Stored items
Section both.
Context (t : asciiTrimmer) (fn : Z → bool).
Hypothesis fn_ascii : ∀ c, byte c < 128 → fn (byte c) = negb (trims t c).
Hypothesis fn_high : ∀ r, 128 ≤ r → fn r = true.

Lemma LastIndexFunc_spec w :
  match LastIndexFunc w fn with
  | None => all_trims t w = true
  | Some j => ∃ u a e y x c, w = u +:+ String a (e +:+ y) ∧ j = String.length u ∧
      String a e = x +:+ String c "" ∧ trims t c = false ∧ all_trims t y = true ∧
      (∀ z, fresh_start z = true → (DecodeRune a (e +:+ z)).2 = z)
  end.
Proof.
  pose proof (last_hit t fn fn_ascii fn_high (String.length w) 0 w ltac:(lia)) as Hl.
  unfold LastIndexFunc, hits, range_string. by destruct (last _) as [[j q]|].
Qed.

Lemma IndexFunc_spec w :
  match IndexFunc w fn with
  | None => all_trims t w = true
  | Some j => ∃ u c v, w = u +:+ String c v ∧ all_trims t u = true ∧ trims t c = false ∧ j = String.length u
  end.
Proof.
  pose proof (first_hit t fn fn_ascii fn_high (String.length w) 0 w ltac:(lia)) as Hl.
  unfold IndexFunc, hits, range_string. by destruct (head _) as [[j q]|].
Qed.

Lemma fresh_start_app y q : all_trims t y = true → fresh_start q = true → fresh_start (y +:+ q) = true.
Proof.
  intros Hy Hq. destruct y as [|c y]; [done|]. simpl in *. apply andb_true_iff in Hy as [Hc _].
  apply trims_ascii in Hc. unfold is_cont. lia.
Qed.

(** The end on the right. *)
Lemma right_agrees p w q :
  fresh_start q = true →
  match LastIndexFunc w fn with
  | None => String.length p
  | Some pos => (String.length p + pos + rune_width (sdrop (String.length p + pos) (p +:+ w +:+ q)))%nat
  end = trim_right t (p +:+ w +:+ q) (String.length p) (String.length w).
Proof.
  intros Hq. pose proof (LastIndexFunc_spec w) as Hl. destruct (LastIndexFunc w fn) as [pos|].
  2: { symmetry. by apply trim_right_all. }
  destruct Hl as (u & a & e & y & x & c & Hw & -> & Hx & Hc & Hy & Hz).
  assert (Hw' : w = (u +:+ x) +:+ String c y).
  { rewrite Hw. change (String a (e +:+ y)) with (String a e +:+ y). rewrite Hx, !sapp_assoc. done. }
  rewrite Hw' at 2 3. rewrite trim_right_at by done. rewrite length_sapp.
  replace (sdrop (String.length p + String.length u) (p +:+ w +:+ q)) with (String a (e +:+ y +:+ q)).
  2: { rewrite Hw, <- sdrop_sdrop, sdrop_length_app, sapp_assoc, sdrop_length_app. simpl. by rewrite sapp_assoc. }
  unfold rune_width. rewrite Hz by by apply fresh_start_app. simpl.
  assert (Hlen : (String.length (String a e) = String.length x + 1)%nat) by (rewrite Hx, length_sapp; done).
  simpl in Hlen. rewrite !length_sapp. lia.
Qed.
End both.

## Exercise details
Find the line with "unfold LastIndexFunc, hits, range_string." in the entries above. Retype it and each line after it, exactly, through the line with "unfold rune_width. rewrite", and stop there.

## Expected output
  unfold LastIndexFunc, hits, range_string. by destruct (last _) as [[j q]|].
Qed.

Lemma IndexFunc_spec w :
  match IndexFunc w fn with
  | None => all_trims t w = true
  | Some j => ∃ u c v, w = u +:+ String c v ∧ all_trims t u = true ∧ trims t c = false ∧ j = String.length u
  end.
Proof.
  pose proof (first_hit t fn fn_ascii fn_high (String.length w) 0 w ltac:(lia)) as Hl.
  unfold IndexFunc, hits, range_string. by destruct (head _) as [[j q]|].
Qed.

Lemma fresh_start_app y q : all_trims t y = true → fresh_start q = true → fresh_start (y +:+ q) = true.
Proof.
  intros Hy Hq. destruct y as [|c y]; [done|]. simpl in *. apply andb_true_iff in Hy as [Hc _].
  apply trims_ascii in Hc. unfold is_cont. lia.
Qed.

(** The end on the right. *)
Lemma right_agrees p w q :
  fresh_start q = true →
  match LastIndexFunc w fn with
  | None => String.length p
  | Some pos => (String.length p + pos + rune_width (sdrop (String.length p + pos) (p +:+ w +:+ q)))%nat
  end = trim_right t (p +:+ w +:+ q) (String.length p) (String.length w).
Proof.
  intros Hq. pose proof (LastIndexFunc_spec w) as Hl. destruct (LastIndexFunc w fn) as [pos|].
  2: { symmetry. by apply trim_right_all. }
  destruct Hl as (u & a & e & y & x & c & Hw & -> & Hx & Hc & Hy & Hz).
  assert (Hw' : w = (u +:+ x) +:+ String c y).
  { rewrite Hw. change (String a (e +:+ y)) with (String a e +:+ y). rewrite Hx, !sapp_assoc. done. }
  rewrite Hw' at 2 3. rewrite trim_right_at by done. rewrite length_sapp.
  replace (sdrop (String.length p + String.length u) (p +:+ w +:+ q)) with (String a (e +:+ y +:+ q)).
  2: { rewrite Hw, <- sdrop_sdrop, sdrop_length_app, sapp_assoc, sdrop_length_app. simpl. by rewrite sapp_assoc. }
  unfold rune_width. rewrite Hz by by apply fresh_start_app. simpl.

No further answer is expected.